Task brief:
Out of the data below, copy every line with the string "Hnone".

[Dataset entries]
########

Lemma page_inv_react e w t :
  page_inv env w -> react e w = Some t -> page_inv env (last t w).
Proof.
  intros (Hq & Hst) Hr. destruct e as [o]. unfold react in Hr.
  destruct (awaiting w) as [|n] eqn:Ha; [discriminate|].
  injection Hr as <-.
  destruct Hst as [(Hn & Hinit)|(Hn & _)]; [|discriminate].
  injection Hn as ->. unfold page_inv.
  destruct o as [res|err]; unfold fetchUrls_resume.
  - destruct (isArray (data res)); open_admin w; cbn in *;
      injection Hinit as -> -> ->; subst; split; try reflexivity;
      right; repeat split; tauto.
  - open_admin w; cbn in *; injection Hinit as -> -> ->; subst;
      split; try reflexivity; right; repeat split; tauto.
Qed.

Lemma page_inv_reachable w : reachable env w -> page_inv env w.
Proof.
  intros (evs & Hrun).
  assert (Hgen : forall w0, page_inv env w0 -> run evs w0 = Some w ->
                            page_inv env w).
  { clear Hrun. induction evs as [|e evs IH]; intros w0 H0 Hr; simpl in Hr.
    - now injection Hr as <-.
    - destruct (step e w0) as [w1|] eqn:Hs; [|discriminate].
      apply admin_step_react in Hs as (t & Ht & ->).
      exact (IH _ (page_inv_react _ _ _ H0 Ht) Hr). }
  apply (Hgen (mount env)); [|exact Hrun].
  split; [reflexivity|]. left. split; reflexivity.
Qed.

(** When the listing request fails, by a network error or by a status
    outside 200..299, the page ends with the error
    ["Failed to fetch URL list."] (line 148) whatever the body of the
    answer was, the list still empty, the loading flag cleared, the error
    paragraph rendered and the cause on the console. *)
Theorem fetch_failure_is_fetch_error reply :
  (reply = NetworkError \/
   exists status payload,
     reply = HttpResponse status payload /\ is_2xx status = false) ->
  exists w' err,
    axios_settle reply = Rejected err /\
    step (GetSettles (axios_settle reply)) (mount env) = Some w' /\
    error (hooks w') = "Failed to fetch URL list." /\
    urls (hooks w') = VArr [] /\
    loading (hooks w') = false /\
    render (hooks w') = Rendered (ErrorP "Failed to fetch URL list.") /\
    console w' = [[ArgExn err]].
Proof.
  intro Hfail.
  assert (Hrej : exists err, axios_settle reply = Rejected err).
  { destruct Hfail as [->|(status & payload & -> & Hbad)]; cbn.
    - eauto.
    - rewrite Hbad; eauto. }
  destruct Hrej as (err & Hrej). rewrite Hrej.
  eexists; exists err. split; [reflexivity|]. split; [reflexivity|].
  cbn. repeat split.
Qed.

(** A mounted listing page has issued exactly one request, the GET of line
    139, in every reachable world; at most one answer is awaited, and once
    it has come no further event of the page exists: there is no retry and
    no polling. *)
Theorem one_request_per_visit w :
  reachable env w ->
  requests w = [listing_request env] /\
  awaiting w <= 1 /\
  (awaiting w = 0 -> forall e, react e w = None).
Proof.
  intro Hreach. destruct (page_inv_reachable _ Hreach) as (Hq & Hst).
  split; [exact Hq|]. split.
  - destruct Hst as [(-> & _)|(-> & _)]; lia.
  - intros Ha [o]. unfold react. rewrite Ha. reflexivity.
Qed.

(** The listing page renders the loading paragraph exactly while its
    request is pending: [finally] (line 151) clears the flag on every
    outcome. *)
Theorem loading_shown_while_pending w :
  reachable env w ->
  (render (hooks w) = Rendered LoadingP <-> awaiting w = 1).
Proof.
  intro Hreach. destruct (page_inv_reachable _ Hreach) as (_ & Hst).
  destruct Hst as [(Ha & Hinit)|(Ha & Hld & _)]; rewrite Ha.
  - rewrite Hinit. split; reflexivity.
  - split; [|discriminate]. unfold render. rewrite Hld.
    destruct (str_truthy (error (hooks w))); [discriminate|].
    destruct (urls (hooks w)); try discriminate.
    destruct (tbody_of items); discriminate.
Qed.

(** On the listing page a non-empty list and an error never coexist: after
    a failure of either kind the list is the empty array it was
    initialized to. *)
Theorem list_or_error_not_both w :
  reachable env w ->
  urls (hooks w) = VArr [] \/ error (hooks w) = "".
Proof.
  intro Hreach. destruct (page_inv_reachable _ Hreach) as (_ & Hst).
  destruct Hst as [(_ & ->)|(_ & _ & H)]; [left; reflexivity|exact H].
Qed.

Lemma map_rows_nullish items :
  existsb nullish items = true -> map_rows items = None.
Proof.
  induction items as [|u items IH]; [discriminate|]. simpl.
  intro H. apply orb_prop in H as [Hu|Hrest].
  - destruct u; try discriminate Hu; reflexivity.
  - rewrite (IH Hrest). destruct (url_row u); reflexivity.
Qed.

(** An array with a [null] (or [undefined]) element passes the array check
    of line 141 and is stored; the render then throws, at the read of
    [url._id] on that element (line 176). *)
Theorem null_element_makes_render_throw status items :
  is_2xx status = true ->
  existsb nullish items = true ->
  exists w',
    step (GetSettles (axios_settle (HttpResponse status (VArr items))))
         (mount env) = Some w' /\
    urls (hooks w') = VArr items /\
    error (hooks w') = "" /\
    render (hooks w') = Throws.
Proof.
  intros Hok Hnull. unfold axios_settle; rewrite Hok.
  eexists. split; [reflexivity|]. cbn. repeat split.
  unfold tbody_of. destruct items as [|u items]; [discriminate|].
  change (0 <? length (u :: items))%nat with true. cbv iota.
  rewrite (map_rows_nullish _ Hnull). reflexivity.
Qed.

End AdminMore.

(** *** These properties at concrete runs *)

Section MoreRuns.
Import UrlShortenerForm.

(** A submitted input, the answer still to come. *)
Lemma one_request_in_flight_witness :
  exists w,
    run None [Change "https://example.com"; Submit] (mount "") = Some w /\
    awaiting w = 1 /\
    react None Submit w = None.
Proof.
  eexists. split; [reflexivity|].
  match goal with
  | |- awaiting ?w = 1 /\ _ =>
      destruct (one_request_in_flight None w) as (_ & _ & H);
        [exists "", [Change "https://example.com"; Submit]; reflexivity|]
  end.
  split; [reflexivity|].
  destruct (H eq_refl) as (_ & _ & _ & _ & Hs & _). exact Hs.
Defined.

(** An empty submit, then a failed and a successful one. *)
Lemma requests_are_shorten_posts_witness :
  exists w,
    run None [Submit;
              Change "https://a.example"; Submit;
              PostSettles (axios_settle NetworkError);
              Change "https://b.example"; Submit;
              PostSettles (axios_settle (HttpResponse 200 VNull))]
        (mount "") = Some w /\
    length (requests w) = 2 /\
    Forall (fun q => exists s, s <> "" /\ q = shorten_request None s)
           (requests w).
Proof.
  eexists. split; [cbv; reflexivity|]. split; [reflexivity|].
  apply (requests_are_shorten_posts None).
  exists "", [Submit;
              Change "https://a.example"; Submit;
              PostSettles (axios_settle NetworkError);
              Change "https://b.example"; Submit;
              PostSettles (axios_settle (HttpResponse 200 VNull))].
  cbv. reflexivity.
Defined.



(** One millisecond before the revert. *)
Lemma copied_stays_until_due_witness :
  exists w2 w3,
    step None (WriteSettles 0 WriteOk) copy_clicked = Some w2 /\
    step None (Elapse 1999) w2 = Some w3 /\
    copySuccess (hooks w3) = "Copied!".
Proof.
  destruct (copied_stays_until_due None copy_clicked 0
              (VStr "https://s/abc") 1999 eq_refl)
    as (w2 & w3 & Hs & H3 & Hack & _);
    [cbn; lia|constructor|].
  exists w2, w3. repeat split; assumption.
Defined.

(** A request that ends in HTTP 500. *)
Lemma console_logs_failures_only_witness :
  exists w t,
    run None [Change "https://example.com"; Submit] (mount "") = Some w /\
    react None (PostSettles (axios_settle (HttpResponse 500 VNull))) w
      = Some t /\
    console (last t w) = [[ArgExn (AxiosError (Some 500))]].
Proof.
  eexists; eexists. split; [cbv; reflexivity|]. split; [cbv; reflexivity|].
  match goal with
  | |- console (last ?t ?w) = _ =>
      exact (console_logs_failures_only None
               (PostSettles (axios_settle (HttpResponse 500 VNull)))
               w t eq_refl)
  end.
Defined.

End MoreRuns.

Section MoreAdminRuns.
Import AdminPage.

(** HTTP 500 with a JSON object as its body. *)
Lemma fetch_failure_is_fetch_error_witness :
  exists w',
    step (GetSettles
            (axios_settle
               (HttpResponse 500 (VObj [("error", VStr "Server error")]))))
         (mount None) = Some w' /\
    error (hooks w') = "Failed to fetch URL list." /\
    urls (hooks w') = VArr [].
Proof.
  destruct (fetch_failure_is_fetch_error None
              (HttpResponse 500 (VObj [("error", VStr "Server error")])))
    as (w' & err & _ & Hs & Herr & Hurls & _).
  { right. exists 500, (VObj [("error", VStr "Server error")]).
    split; reflexivity. }
  exists w'. repeat split; assumption.
Defined.

(** The page after its answer. *)
Lemma one_request_per_visit_witness :
  exists w,
    run [GetSettles (axios_settle (HttpResponse 200 (VArr two_records)))]
        (mount None) = Some w /\
    requests w = [listing_request None] /\
    forall e, react e w = None.
Proof.
  eexists. split; [reflexivity|].
  match goal with
  | |- requests ?w = _ /\ _ =>
      destruct (one_request_per_visit None w) as (Hq & _ & Hnone);
        [exists [GetSettles
                   (axios_settle (HttpResponse 200 (VArr two_records)))];
         reflexivity|]
  end.
  split; [exact Hq|exact (Hnone eq_refl)].
Defined.

(** The page right after the mount. *)
Lemma loading_shown_while_pending_witness :
  reachable None (mount None) /\
  (render (hooks (mount None)) = Rendered LoadingP <->
   awaiting (mount None) = 1).
Proof.
  assert (H : reachable None (mount None)) by (exists []; reflexivity).
  split; [exact H|exact (loading_shown_while_pending None _ H)].
Defined.

(** The page after an HTTP 404. *)
Lemma list_or_error_not_both_witness :
  exists w,
    run [GetSettles (axios_settle (HttpResponse 404 (VArr two_records)))]
        (mount None) = Some w /\
    (urls (hooks w) = VArr [] \/ error (hooks w) = "").
Proof.
  eexists. split; [reflexivity|].
  apply (list_or_error_not_both None).
  exists [GetSettles (axios_settle (HttpResponse 404 (VArr two_records)))].
  reflexivity.
Defined.

(** The answer [[null]]. *)
Lemma null_element_makes_render_throw_witness :
  exists w',
    step (GetSettles (axios_settle (HttpResponse 200 (VArr [VNull]))))
         (mount None) = Some w' /\
    render (hooks w') = Throws.
Proof.
  destruct (null_element_makes_render_throw None 200 [VNull]
              eq_refl eq_refl)
    as (w' & Hs & _ & _ & Hren).
  exists w'. split; assumption.
Defined.

End MoreAdminRuns.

########

Answer below:
      destruct (one_request_per_visit None w) as (Hq & _ & Hnone);
  split; [exact Hq|exact (Hnone eq_refl)].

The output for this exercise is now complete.